▼

(* ===== verification/Reactor.v ===== *)
(** * The reactor

    [reactor::Reactor] (include/manet/reactor.hpp) over the type-erased
    [BaseConnection] interface of include/manet/reactor/connection.hpp and the
    event-loop part of the [Net] concept.  The connection of the state machine
    is an instance of the interface. *)

From S2P Require Import Prelude Status Buffer Net Sockets Transport Connection PlainConnection.

(** [BaseConnection], with the members the reactor calls on the concrete types. *)
Class BaseConnection (B W Ev : Type) := {
  bc_attach : Z -> B -> W -> outcome (B * W);
  bc_handle_event : Ev -> B -> W -> outcome (B * W);
  bc_restart : B -> W -> outcome (B * W);
  bc_stop : B -> W -> outcome (B * W);
  bc_heartbeat : B -> W -> outcome (B * W);
  bc_closed : B -> bool;
  bc_done : B -> bool
}.

(** Where the connections of the reactor are: the address of each one's
    [BaseConnection] subobject, which is what events carry. *)
Class Layout := {
  addr : nat -> Z;
  addr_inj : forall i j, addr i = addr j -> i = j
}.

(** The state machine implements the interface. *)
Section connection_base.
Context {W Ev E TCfg P PCfg : Type}.
Context {net : NetOps W Ev} {tr : TransportOps W E TCfg} {pr : ProtocolOps W P PCfg}.
Context (fuel : nat).

Definition on_conn (m : M (cst W E TCfg P PCfg) unit) (c : Connection E TCfg P PCfg) (w : W)
    : outcome (Connection E TCfg P PCfg * W) :=
  match m (mkCst c w) with
  | Ret (_, s) => Ret (conn s, world s)
  | UB => UB
  | NoFuel => NoFuel
  end.

Definition connection_base : BaseConnection (Connection E TCfg P PCfg) W Ev := {|
  bc_attach := fun k => on_conn (attach fuel (Some k));
  bc_handle_event := fun ev => on_conn (handle_event fuel ev);
  bc_restart := on_conn (restart fuel);
  bc_stop := on_conn (stop fuel);
  bc_heartbeat := on_conn (heartbeat fuel);
  bc_closed := closed;
  bc_done := done_
|}.
End connection_base.

Section reactor.
Context {B W Ev : Type} {bc : BaseConnection B W Ev} {nl : NetLoop W Ev} {layout : Layout}.

(** [counter] is a static member, shared by all reactors of the type. *)
Record Reactor := mkReactor {
  connections : list (option B);
  stopping : bool;
  counter : Z
}.

Record rst := mkRst { reactor : Reactor; rworld : W }.

Definition set_conns (cs : list (option B)) (r : Reactor) : Reactor :=
  mkReactor cs (stopping r) (counter r).

Definition NUM_EVENTS (r : Reactor) : Z := zlen (connections r) + 1.

(** Calling a member on connection [i]; an empty slot is not called. *)
Definition on_slot (f : B -> W -> outcome (B * W)) (i : nat) : M rst unit := fun s =>
  match connections (reactor s) !! i with
  | Some (Some b) =>
      match f b (rworld s) with
      | Ret (b', w) => Ret (tt, mkRst (set_conns (<[i := Some b']> (connections (reactor s))) (reactor s)) w)
      | UB => UB
      | NoFuel => NoFuel
      end
  | _ => Ret (tt, s)
  end.

(** A fold expression over the tuple: every slot in order. *)
Fixpoint on_slots (f : B -> W -> outcome (B * W)) (slots : list nat) : M rst unit :=
  match slots with
  | [] => mret tt
  | i :: slots' => on_slot f i ≫= fun _ => on_slots f slots'
  end.

Definition for_all_slots (f : B -> W -> outcome (B * W)) : M rst unit := fun s =>
  on_slots f (seq 0 (length (connections (reactor s)))) s.

Definition heartbeat : M rst unit := for_all_slots bc_heartbeat.
Definition stop_all : M rst unit := for_all_slots bc_stop.

Definition all_done (r : Reactor) : bool :=
  forallb (fun o => match o with None => true | Some b => bc_done b end) (connections r).

(** [init_connection<I>]: emplace and attach. *)
Definition init_connection (i : nat) (b : B) : M rst unit :=
  modify (fun s => mkRst (set_conns (<[i := Some b]> (connections (reactor s))) (reactor s)) (rworld s)) ≫= fun _ =>
  on_slot (bc_attach (addr i)) i.

(** The constructors of the tuple in order; [inl msg] is one that throws. *)
Fixpoint init_from (i : nat) (bs : list (string + B)) : M rst (option string) :=
  match bs with
  | [] => mret None
  | inl msg :: _ => mret (Some msg)
  | inr b :: bs' => init_connection i b ≫= fun _ => init_from (S i) bs'
  end.

Definition init (bs : list (string + B)) : M rst (option string) := init_from 0 bs.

▲

■ **Assignment**: Copy out each line carrying the string "mret" from the data.

■ **Response to this task**:
  | [] => mret tt
  | [] => mret None
  | inl msg :: _ => mret (Some msg)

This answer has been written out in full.